Godolphin Cross () is a village in the former Kerrier District of west Cornwall, England. It is in the civil parish of Breage, midway between the towns of Hayle and Helston.

Godolphin Cross is in an upland area, part of a geological formation known as the Tregonning-Godolphin Granite. The term refers to the plateau of high ground in this area, one of five granite batholiths in Cornwall (see Geology of Cornwall). One mile west of the village, Godolphin Hill rises to .

The Godolphin Estate is near the village. It is now completely owned by the National Trust, and is undergoing extensive renovation. The whole estate and surrounding woodlands are once again open to the public, who were excluded from most of the estate by the former owners. Godolphin Primary School serves children from 4 to 11 years and had a roll of 82 children in November 2021. It received a good Ofsted report in June 2015.

The Church of St John the Baptist is now redundant. It was designed by James Piers St Aubyn and built in 1849–50. In 2006, an application was received by Kerrier District Council to convert the church into a private dwelling.

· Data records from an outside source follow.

(* ===== verification/Vm.v ===== *)
(** The machine that runs guest code ([crates/x64-engine/src/vm.rs]): its state, its
    operations, and its run loop. *)

From S2P Require Import Prelude Cpu Pcode Wasm Jit Backend VmTrace.

(** The state of the machine that runs guest code ([InterpVm] and the mirrors next
    to it, [crates/x64-engine/src/vm.rs]), in the groups its operations work on:
    the run loop, the lifted code, the compiled code, and what is observed of a run.

    [BlockTable] is the vendored engine's table of lifted blocks. The wall-clock
    times of a profiled run are left out. *)
Record BlockKey := { bk_vaddr : Z; bk_isa : Z; bk_asid : Z }.
#[global] Instance BlockKey_eq_dec : EqDecision BlockKey.
Proof. solve_decision. Defined.
#[global] Instance BlockKey_countable : Countable BlockKey.
Proof.
  refine (inj_countable' (λ k, (bk_vaddr k, bk_isa k, bk_asid k)) (λ '(a, i, s), {| bk_vaddr := a; bk_isa := i; bk_asid := s |}) _).
  by intros [].
Defined.
Record BlockGroup := { bg_first : Z; bg_last : Z; bg_start : Z; bg_end : Z }.
Record BlockTable := {
  bt_map : gmap BlockKey BlockGroup; bt_blocks : list Block; bt_breakpoints : gset Z; bt_modified : list Z
}.
Record LiftedCode := { lc_group : BlockGroup; lc_context : Z; lc_source : bytes }.
Record BlockProfile := { bp_entries : Z; bp_instructions : Z }.

Record RunState := {
  rs_limit : Z;
  rs_interrupt : bool;
  rs_next_timer : Z;
  rs_resume : bool;
  rs_retry : bool;
  rs_asid : Z;
  rs_block_start : Z;
  rs_icount : Z
}.
Definition set_rs_limit (v : Z) (x : RunState) : RunState :=
  {| rs_limit := v; rs_interrupt := rs_interrupt x; rs_next_timer := rs_next_timer x; rs_resume := rs_resume x;
     rs_retry := rs_retry x; rs_asid := rs_asid x; rs_block_start := rs_block_start x; rs_icount := rs_icount x |}.
Definition set_rs_interrupt (v : bool) (x : RunState) : RunState :=
  {| rs_limit := rs_limit x; rs_interrupt := v; rs_next_timer := rs_next_timer x; rs_resume := rs_resume x;
     rs_retry := rs_retry x; rs_asid := rs_asid x; rs_block_start := rs_block_start x; rs_icount := rs_icount x |}.
Definition set_rs_next_timer (v : Z) (x : RunState) : RunState :=
  {| rs_limit := rs_limit x; rs_interrupt := rs_interrupt x; rs_next_timer := v; rs_resume := rs_resume x;
     rs_retry := rs_retry x; rs_asid := rs_asid x; rs_block_start := rs_block_start x; rs_icount := rs_icount x |}.
Definition set_rs_resume (v : bool) (x : RunState) : RunState :=
  {| rs_limit := rs_limit x; rs_interrupt := rs_interrupt x; rs_next_timer := rs_next_timer x; rs_resume := v;
     rs_retry := rs_retry x; rs_asid := rs_asid x; rs_block_start := rs_block_start x; rs_icount := rs_icount x |}.
Definition set_rs_retry (v : bool) (x : RunState) : RunState :=
  {| rs_limit := rs_limit x; rs_interrupt := rs_interrupt x; rs_next_timer := rs_next_timer x;
     rs_resume := rs_resume x; rs_retry := v; rs_asid := rs_asid x; rs_block_start := rs_block_start x;
     rs_icount := rs_icount x |}.
Definition set_rs_asid (v : Z) (x : RunState) : RunState :=
  {| rs_limit := rs_limit x; rs_interrupt := rs_interrupt x; rs_next_timer := rs_next_timer x;
     rs_resume := rs_resume x; rs_retry := rs_retry x; rs_asid := v; rs_block_start := rs_block_start x;
     rs_icount := rs_icount x |}.
Definition set_rs_block_start (v : Z) (x : RunState) : RunState :=
  {| rs_limit := rs_limit x; rs_interrupt := rs_interrupt x; rs_next_timer := rs_next_timer x;
     rs_resume := rs_resume x; rs_retry := rs_retry x; rs_asid := rs_asid x; rs_block_start := v;
     rs_icount := rs_icount x |}.
Definition set_rs_icount (v : Z) (x : RunState) : RunState :=
  {| rs_limit := rs_limit x; rs_interrupt := rs_interrupt x; rs_next_timer := rs_next_timer x;
     rs_resume := rs_resume x; rs_retry := rs_retry x; rs_asid := rs_asid x; rs_block_start := rs_block_start x;
     rs_icount := v |}.

Record LiftState := {
  ls_index : gmap (Z * Z) (list LiftedCode);
  ls_context : Z;
  ls_isa : Z;
  ls_promote : option Z;
  ls_entries : gmap Z Z;
  ls_promoted : gset Z;
  ls_decoded : Z;
  ls_reused : Z;
  ls_flushes : Z
}.
Definition set_ls_index (v : gmap (Z * Z) (list LiftedCode)) (x : LiftState) : LiftState :=
  {| ls_index := v; ls_context := ls_context x; ls_isa := ls_isa x; ls_promote := ls_promote x;
     ls_entries := ls_entries x; ls_promoted := ls_promoted x; ls_decoded := ls_decoded x; ls_reused := ls_reused x;
     ls_flushes := ls_flushes x |}.
Definition set_ls_context (v : Z) (x : LiftState) : LiftState :=
  {| ls_index := ls_index x; ls_context := v; ls_isa := ls_isa x; ls_promote := ls_promote x;
     ls_entries := ls_entries x; ls_promoted := ls_promoted x; ls_decoded := ls_decoded x; ls_reused := ls_reused x;
     ls_flushes := ls_flushes x |}.
Definition set_ls_isa (v : Z) (x : LiftState) : LiftState :=
  {| ls_index := ls_index x; ls_context := ls_context x; ls_isa := v; ls_promote := ls_promote x;
     ls_entries := ls_entries x; ls_promoted := ls_promoted x; ls_decoded := ls_decoded x; ls_reused := ls_reused x;
     ls_flushes := ls_flushes x |}.
Definition set_ls_promote (v : option Z) (x : LiftState) : LiftState :=
  {| ls_index := ls_index x; ls_context := ls_context x; ls_isa := ls_isa x; ls_promote := v;
     ls_entries := ls_entries x; ls_promoted := ls_promoted x; ls_decoded := ls_decoded x; ls_reused := ls_reused x;
     ls_flushes := ls_flushes x |}.
Definition set_ls_entries (v : gmap Z Z) (x : LiftState) : LiftState :=
  {| ls_index := ls_index x; ls_context := ls_context x; ls_isa := ls_isa x; ls_promote := ls_promote x;
     ls_entries := v; ls_promoted := ls_promoted x; ls_decoded := ls_decoded x; ls_reused := ls_reused x;
     ls_flushes := ls_flushes x |}.
Definition set_ls_promoted (v : gset Z) (x : LiftState) : LiftState :=
  {| ls_index := ls_index x; ls_context := ls_context x; ls_isa := ls_isa x; ls_promote := ls_promote x;
     ls_entries := ls_entries x; ls_promoted := v; ls_decoded := ls_decoded x; ls_reused := ls_reused x;
     ls_flushes := ls_flushes x |}.
Definition set_ls_decoded (v : Z) (x : LiftState) : LiftState :=
  {| ls_index := ls_index x; ls_context := ls_context x; ls_isa := ls_isa x; ls_promote := ls_promote x;
     ls_entries := ls_entries x; ls_promoted := ls_promoted x; ls_decoded := v; ls_reused := ls_reused x;
     ls_flushes := ls_flushes x |}.
Definition set_ls_reused (v : Z) (x : LiftState) : LiftState :=
  {| ls_index := ls_index x; ls_context := ls_context x; ls_isa := ls_isa x; ls_promote := ls_promote x;
     ls_entries := ls_entries x; ls_promoted := ls_promoted x; ls_decoded := ls_decoded x; ls_reused := v;
     ls_flushes := ls_flushes x |}.
Definition set_ls_flushes (v : Z) (x : LiftState) : LiftState :=
  {| ls_index := ls_index x; ls_context := ls_context x; ls_isa := ls_isa x; ls_promote := ls_promote x;
     ls_entries := ls_entries x; ls_promoted := ls_promoted x; ls_decoded := ls_decoded x; ls_reused := ls_reused x;
     ls_flushes := v |}.

Record Observed := {
  ob_profile : option (gmap Z BlockProfile);
  ob_executed : Tracking;
  ob_lazy : gmap Z (bytes * Z);
  ob_page_ins : Z
}.
Definition set_ob_profile (v : option (gmap Z BlockProfile)) (x : Observed) : Observed :=
  {| ob_profile := v; ob_executed := ob_executed x; ob_lazy := ob_lazy x; ob_page_ins := ob_page_ins x |}.
Definition set_ob_executed (v : Tracking) (x : Observed) : Observed :=
  {| ob_profile := ob_profile x; ob_executed := v; ob_lazy := ob_lazy x; ob_page_ins := ob_page_ins x |}.
Definition set_ob_lazy (v : gmap Z (bytes * Z)) (x : Observed) : Observed :=
  {| ob_profile := ob_profile x; ob_executed := ob_executed x; ob_lazy := v; ob_page_ins := ob_page_ins x |}.
Definition set_ob_page_ins (v : Z) (x : Observed) : Observed :=
  {| ob_profile := ob_profile x; ob_executed := ob_executed x; ob_lazy := ob_lazy x; ob_page_ins := v |}.

Record JitState (J : Type) := {
  js_jit : option J;
  js_after : option Z;
  js_caches : Caches;
  js_entries : gmap Z Z;
  js_dispatches : Z;
  js_block_dispatches : Z;
  js_region_dispatches : Z;
  js_budget : JitBudget
}.
Arguments js_jit {J} _.
Arguments js_after {J} _.
Arguments js_caches {J} _.
Arguments js_entries {J} _.
Arguments js_dispatches {J} _.
Arguments js_block_dispatches {J} _.
Arguments js_region_dispatches {J} _.
Arguments js_budget {J} _.
Section jit.
Context {J : Type}.
Definition set_js_jit (v : option J) (x : JitState J) : JitState J :=
  {| js_jit := v; js_after := js_after x; js_caches := js_caches x; js_entries := js_entries x;
     js_dispatches := js_dispatches x; js_block_dispatches := js_block_dispatches x;
     js_region_dispatches := js_region_dispatches x; js_budget := js_budget x |}.
Definition set_js_after (v : option Z) (x : JitState J) : JitState J :=
  {| js_jit := js_jit x; js_after := v; js_caches := js_caches x; js_entries := js_entries x;
     js_dispatches := js_dispatches x; js_block_dispatches := js_block_dispatches x;
     js_region_dispatches := js_region_dispatches x; js_budget := js_budget x |}.
Definition set_js_caches (v : Caches) (x : JitState J) : JitState J :=
  {| js_jit := js_jit x; js_after := js_after x; js_caches := v; js_entries := js_entries x;
     js_dispatches := js_dispatches x; js_block_dispatches := js_block_dispatches x;
     js_region_dispatches := js_region_dispatches x; js_budget := js_budget x |}.
Definition set_js_entries (v : gmap Z Z) (x : JitState J) : JitState J :=
  {| js_jit := js_jit x; js_after := js_after x; js_caches := js_caches x; js_entries := v;
     js_dispatches := js_dispatches x; js_block_dispatches := js_block_dispatches x;
     js_region_dispatches := js_region_dispatches x; js_budget := js_budget x |}.
Definition set_js_dispatches (v : Z) (x : JitState J) : JitState J :=
  {| js_jit := js_jit x; js_after := js_after x; js_caches := js_caches x; js_entries := js_entries x;
     js_dispatches := v; js_block_dispatches := js_block_dispatches x; js_region_dispatches := js_region_dispatches x;
     js_budget := js_budget x |}.
Definition set_js_block_dispatches (v : Z) (x : JitState J) : JitState J :=
  {| js_jit := js_jit x; js_after := js_after x; js_caches := js_caches x; js_entries := js_entries x;
     js_dispatches := js_dispatches x; js_block_dispatches := v; js_region_dispatches := js_region_dispatches x;
     js_budget := js_budget x |}.
Definition set_js_region_dispatches (v : Z) (x : JitState J) : JitState J :=
  {| js_jit := js_jit x; js_after := js_after x; js_caches := js_caches x; js_entries := js_entries x;
     js_dispatches := js_dispatches x; js_block_dispatches := js_block_dispatches x; js_region_dispatches := v;
     js_budget := js_budget x |}.
Definition set_js_budget (v : JitBudget) (x : JitState J) : JitState J :=
  {| js_jit := js_jit x; js_after := js_after x; js_caches := js_caches x; js_entries := js_entries x;
     js_dispatches := js_dispatches x; js_block_dispatches := js_block_dispatches x;
     js_region_dispatches := js_region_dispatches x; js_budget := v |}.
End jit.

There is a Cornish cross in the churchyard. In 1886 it was moved to the churchyard, having been found in use as a gatepost on the Chytodden estate.

In June 2017 the village hall was saved by a gift from His Highness Sheikh Mohammed bin Rashid Al Maktoum, the Emir of Dubai, after villagers pointed out to him the historic link between their village and Francis Godolphin, 2nd Earl of Godolphin, who bred from the legendary Godolphin Arabian, one of three stallions from which all thoroughbreds are descended. The Sheikh is head of the global Godolphin horse racing empire. The building was formerly the Methodist Chapel and school room. The chapel organ came from another Methodist chapel in 1936. Built by H P Dicker of Exeter in the 1890s, it has been preserved. It was taken down and moved to storage at The Cornish Heritage Collection at Poldark Mine Museum six miles away.  It is due to be erected later in 2018 so that it can be played along with several other Methodist Chapel organs already at the museum.